Diabetes developments – by Simon O’Neill

Simon O'NeillIn a regular blog series, Simon O’Neill, Diabetes UK’s Director of Health Intelligence and Professional Liaison, rounds up the latest diabetes news.

This week Simon looks at new food structures, healthcare technologies and recommendations.

Sugar lite?

At the end of 2016, Nestlé announced that it has developed a way of restructuring sugar, so that it can break down easily and more quickly in your mouth but with less going into the digestive system. The company described the new molecule as having the same sugar exterior, but a hollow core meaning that it should taste as sweet as normal sugar in the mouth, but will have 40% less calories.

It is planned that the new sugar will be introduced in Nestlé products from 2018, and that more details about it would be released this year, once it has patent protection. The hope is that the new formulation of sugar will enable the company to produce products that taste as sweet as now, but are effectively “reduced sugar”, as far less reaches the digestive system.

The company may also sell the new sweetener to other companies. Unfortunately, however, the new formulation can’t be used to sweeten liquids, so won’t be replacing the sugar in fizzy drinks, one of the main sources of sugar in the average diet.

Artificial eye?

Google’s life sciences company Verily has developed an alliance with Nikon’s retinal imaging subsidiary Optos. They plan to develop machine learning to create improved care solutions for diabetic retinopathy and diabetic macular oedema, leading causes of blindness worldwide.

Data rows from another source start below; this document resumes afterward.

Lemma close_round c n n1 conf cv calls k :
  reachable configs r c → procs c !! j = Some (mkProc n (PcHbRpc cv calls) k) →
  role_ n = LEADER → forallb if_done calls = true →
  process_results 0 (n, 1) (if_slot <$> calls) = inr (n1, conf) →
  same_but_indices n n1 → next_in_range n1 →
  ∃ c' n' out, can Q c c' ∧
    procs c' = <[j := mkProc (set_ready_queue (ready_queue n' ++ out) n') PcTop k]> (procs c) ∧
    replies_processed n1 n' out ∧ matchIndex_ n' = matchIndex_ n1 ∧
    nextIndex_ n' = nextIndex_ n1 ∧ role_ n' = LEADER.
Proof using Hj Hmesh.
  intros Hc Hp Hr Hdone Hres Hs Hnx. pose proof (reachable_base configs r Hmesh c j _ Hc Hp) as Hb.
  destruct (reachable_inv configs r c Hmesh Hc) as [Hinv _].
  destruct (process_defined c j (mkProc n (PcHbRpc cv calls) k) cv calls 0 (last_majority_at_ n) Hinv) as [[n' out] Hrep];
    [by eapply reachable_commits|done|done|]. simpl in Hrep.
  destruct (process_now _ _ _ _ _ _ _ Hr (bi_fits _ _ _ Hb) (bi_applied _ _ _ Hb) Hres Hs Hnx Hrep)
    as (Hrp & Hm & Hn & Hr').
  destruct (hand_over cv k out (upd j (mkProc n' (PcApply cv out) k) c) n') as (c' & Hcan & Hps);
    [apply procs_upd|].
  exists c', n', out. split_and!; [|by rewrite Hps; simpl; rewrite insert_insert_eq|done..].
  etrans; [|exact Hcan].
  eapply (can_thread Q (LProcess j 0 (last_majority_at_ n)) j); [done..| |always].
  simpl. by rewrite Hdone, Hrep.
Qed.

Google’s DeepMind Health, using artificial intelligence to work with data on a huge scale, has already established a relationship with the NHS, lending its technology to the Moorfields Eye Hospital NHS Foundation Trust.

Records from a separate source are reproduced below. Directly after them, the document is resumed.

Lemma local_ports num base p :
  base + num < pow64 →
  p ∈ ric_port <$> gen_local_instances num base ↔ ∃ i, i < num ∧ p = base + i.
Proof.
  intros Hfit. unfold gen_local_instances. rewrite <- list_fmap_compose, list_elem_of_fmap.
  split.
  - intros (i & -> & Hi%elem_of_upto). simpl. rewrite add64_small by lia. eauto.
  - intros (i & Hi & ->). exists i. rewrite elem_of_upto. simpl. by rewrite add64_small by lia.
Qed.

Lemma length_upto n : length (upto n) = N.to_nat n.
Proof. unfold upto. by rewrite length_fmap, length_seq. Qed.

Lemma tester_ports num base tester p :
  tester + num < pow64 →
  p ∈ (lay_tester_ports (lay_out (gen_local_instances num base) tester)).*2 →
  ∃ i, i < num ∧ p = tester + i.
Proof.
  intros Hfit Hp. apply list_elem_of_fmap in Hp as (q & -> & Hq). simpl in Hq.
  apply elem_of_lookup_imap in Hq as (k & inst & -> & Hk).
  apply lookup_lt_Some in Hk. unfold gen_local_instances in Hk.
  rewrite length_fmap, length_upto in Hk. exists (N.of_nat k). simpl.
  rewrite add64_small by lia. split; [lia|done].
Qed.

(** Where the ports of a round are. *)
Lemma round_ports_range r n p :
  r < 32 → n ≤ 10 → p ∈ round_ports r n →
  (∃ i, i < n ∧ (p = 50160 + r * 10 + i ∨ p = 51160 + r * 10 + i)) ∨
  (∃ i, i ≤ n ∧ p = 55200 + r * (n + 2) + i).
Proof.
  intros Hr Hn Hp.
  assert (r * 10 < 320) by lia. assert (r * (n + 2) < 400) by nia.
  unfold round_ports, create_cluster, RAFT_BASE, RAFT_STEP, CTRL_BASE, TESTER_BASE in Hp.
  rewrite !elem_of_app, list_elem_of_singleton in Hp.
  destruct Hp as [Hp|[Hp|[Hp| ->]]].
  - apply local_ports in Hp as (i & ? & ->); [|unfold pow64, RAFT_BASE, RAFT_STEP; lia].
    left. exists i. unfold RAFT_BASE, RAFT_STEP. lia.
  - simpl in Hp. apply list_elem_of_fmap in Hp as (inst & -> & Hi).
    assert (ric_port inst ∈ ric_port <$> gen_local_instances n (50160 + r * 10)) as Hq
      by (apply list_elem_of_fmap; eauto).
    apply local_ports in Hq as (i & ? & Hq); [|unfold pow64; lia].
    left. exists i. unfold KV_PORT_OFFSET. rewrite Hq, add64_small by (unfold pow64; lia). lia.
  - apply tester_ports in Hp as (i & ? & ->); [|unfold pow64; lia].
    right. exists (i + 1). lia.
  - right. exists 0. lia.
Qed.

(** The rounds of the throughput benchmark never share a port, and every port
    is a valid one, for clusters of at most ten nodes and up to 32 rounds (the
    number of clients doubles with every round). *)
Lemma rounds_disjoint r1 r2 n p :
  r1 < 32 → r2 < 32 → n ≤ 10 → p ∈ round_ports r1 n → p ∈ round_ports r2 n →
  r1 = r2 ∧ p < 65536.
Proof.
  intros H1 H2 Hn Hp1 Hp2.
  apply round_ports_range in Hp1; [|done..]. apply round_ports_range in Hp2; [|done..].
  assert (r1 * (n + 2) < 400) by nia. assert (r2 * (n + 2) < 400) by nia.
  destruct Hp1 as [(i & Hi & Hp1)|(i & Hi & Hp1)], Hp2 as [(j & Hj & Hp2)|(j & Hj & Hp2)];
    [lia|lia|lia|]. split; [|lia]. nia.
Qed.

Lemma rounds_disjoint_witness :
  ∃ p, p ∈ round_ports 4 5 ∧ (4 = 4 ∧ p < 65536).
Proof.
  exists 50200. assert (50200 ∈ round_ports 4 5) as Hp.
  { apply (bool_decide_unpack _). vm_compute. exact I. }
  split; [exact Hp|]. apply (rounds_disjoint 4 4 5 50200); [reflexivity|reflexivity| |exact Hp|exact Hp].
  apply N.leb_le. reflexivity.
Defined.

(** With more than ten nodes the Raft ports of consecutive rounds overlap. *)
Lemma eleven_nodes_overlap : 50170 ∈ round_ports 0 11 ∧ 50170 ∈ round_ports 1 11.
Proof. split; apply (bool_decide_unpack _); by vm_compute. Qed.

(** ** Instances of the Abseil functions *)

Module Absl.
(** Split at every occurrence of a one character separator. *)
Fixpoint split_at (c : Ascii.ascii) (acc s : string) : list string :=
  match s with
  | EmptyString => [acc]
  | String.String x s =>
      if Ascii.eqb x c then acc :: split_at c EmptyString s
      else split_at c (acc +:+ String.String x EmptyString)%string s
  end.

Definition StrSplit (s sep : string) : list string :=
  match sep with String.String c _ => split_at c EmptyString s | EmptyString => [s] end.

Definition StrJoin (parts : list string) (sep : string) : string := String.concat sep parts.

Fixpoint digits (acc : N) (s : string) : option N :=
  match s with
  | EmptyString => Some acc
  | String.String x s =>
      let d := Ascii.N_of_ascii x in
      if (48 <=? d) && (d <=? 57) then digits (10 * acc + (d - 48)) s else None
  end.

Definition SimpleAtoi (s : string) : option N :=
  match s with EmptyString => None | _ => digits 0 s end.
End Absl.

Definition two_peers : gmap N string :=
  {[1 := "localhost:50051"%string; 2 := "localhost:50052"%string]}.

Lemma flag_roundtrip_witness :
  AbslUnparseFlag Absl.StrJoin two_peers = "1+localhost:50051,2+localhost:50052"%string ∧
  AbslParseFlag Absl.StrSplit Absl.SimpleAtoi (AbslUnparseFlag Absl.StrJoin two_peers) ∅ =
  inr two_peers.
Proof.
  split; [vm_compute; reflexivity|].
  apply (flag_roundtrip Absl.StrSplit Absl.StrJoin Absl.SimpleAtoi two_peers).
  - intros parts _. split; [discriminate|]. vm_compute. reflexivity.
  - intros i a H. apply elem_of_map_to_list, list_elem_of_In in H. vm_compute in H.
    destruct H as [H|[H|[]]]; injection H as <- <-; vm_compute; reflexivity.
  - intros i a H. apply elem_of_map_to_list, list_elem_of_In in H. vm_compute in H.
    destruct H as [H|[H|[]]]; injection H as <- <-; vm_compute; reflexivity.
Defined.

Lemma dis_conn_roundtrip_witness :
  let n := setup_rank {["0"; "1"; "2"]} NetInterceptor_init in
  foldl apply_op n ((Disconnect <$> ["1"; "2"]) ++ (Reconnect <$> ["1"; "2"])) = n.
Proof.
  intros n. apply (dis_conn_roundtrip {["0"; "1"; "2"]} n ["1"; "2"]).
  - apply splits_setup.
  - intros i Hi. apply list_elem_of_In in Hi. apply (bool_decide_unpack _).
    destruct Hi as [<-|[<-|[]]]; vm_compute; exact I.
  - apply (bool_decide_unpack _). vm_compute. exact I.
Defined.

(** The help text of [raft_node] separates ids by commas; the command is split at
    blanks, so a comma stays with its id, which then names no node. *)
Lemma comma_separated_ids_ignored :
  let cmd := handle_cmd (λ s, s) Absl.StrSplit "dis 1, 2" in
  let n := setup_rank {["0"; "1"; "2"]} NetInterceptor_init in
  cmd = (NNet [Disconnect "1,"; Disconnect "2"], false) ∧
  rank2 (foldl apply_op n [Disconnect "1,"; Disconnect "2"]) = {["2"]}.
Proof. split; vm_compute; reflexivity. Qed.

In initial studies, the company’s machine learning capabilities achieved over 90% diagnosis accuracy for both DR and DMO using archived images. Optos has already developed a retina imaging platform called Optomap which can capture around 82% and 200 degrees of the retina in one image.

The new collaboration will look to create better screening methods for both conditions as well as assisted reading programmes to help specialists diagnose either disease at an earlier stage.

Wound repair

A gel made from a patient’s own blood and vitamin C is proving effective in managing foot ulcers in people with diabetes. The new gel builds on a technique called platelet-rich plasma (PRP) which has been used for some time – but the novel factor here appears to be the addition of vitamin C.

Doctors take a sample of a patient’s blood and then spin it in a centrifuge to separate out the plasma, which is rich in platelets (cells important for clotting) and proteins called growth factors that help with healing. Importantly the technique also separates out thrombin, a protein which helps activate the platelets and boosts tissue regeneration.

Vitamin C is then added, as it is involved in the production of collagen, which can help rebuild damaged tissue and help with wound closure. The resulting gel is then placed directly onto the wound, which is then dressed with a standard dressing. The whole process can be done at the patient’s bedside. It’s believed that the gel boosts a patient’s own natural repair mechanisms, leading to rapid wound closure.

In an initial trial on patients with wounds that hadn’t responded well to other treatments for nearly a year, 90% saw an improvement. A larger trial is now being conducted to see if these results are replicable.

Consensus on hypoglycaemia

In January the International Hypoglycaemia Study Group published a recommendation that glucose levels lower than 3.0 mmol/l should be recorded in all clinical trials of glucose-lowering diabetes drugs.

Although this might sound a little strange, currently hypoglycaemia is not captured systematically in clinical studies, with the use of different classification systems by various groups leading to difficulties in comparing treatments from different research projects.

This group identified the importance of understanding the hypoglycaemic risk of any diabetes treatments, as hypos can prevent people achieving their glycaemic targets and can harm the individual. If no single cut off point is agreed upon, it is impossible to determine hypoglycaemic risk in a standardized way.

The ADA had previously defined a hypo as any episode of abnormally low glucose that could result in harm to an individual. But they had not agreed a single blood glucose measurement.

The group initially considered glucose levels of less than 3.0 mmol/l and less than 2.8 mmol/l as both these levels have been found to lead to impairments in patients’ awareness of hypos but felt that a level of 3.0 mmol/l was a distinctly low level that generally does not occur under physiological conditions in individuals without diabetes.

The recommendations have been supported by the ADA and the European Association for the Study of Diabetes. The group has also presented their case to the FDA and the EMA and hopes that others in the industry will now agree to adopt the same classification of hypoglycemia to be required in clinical trials.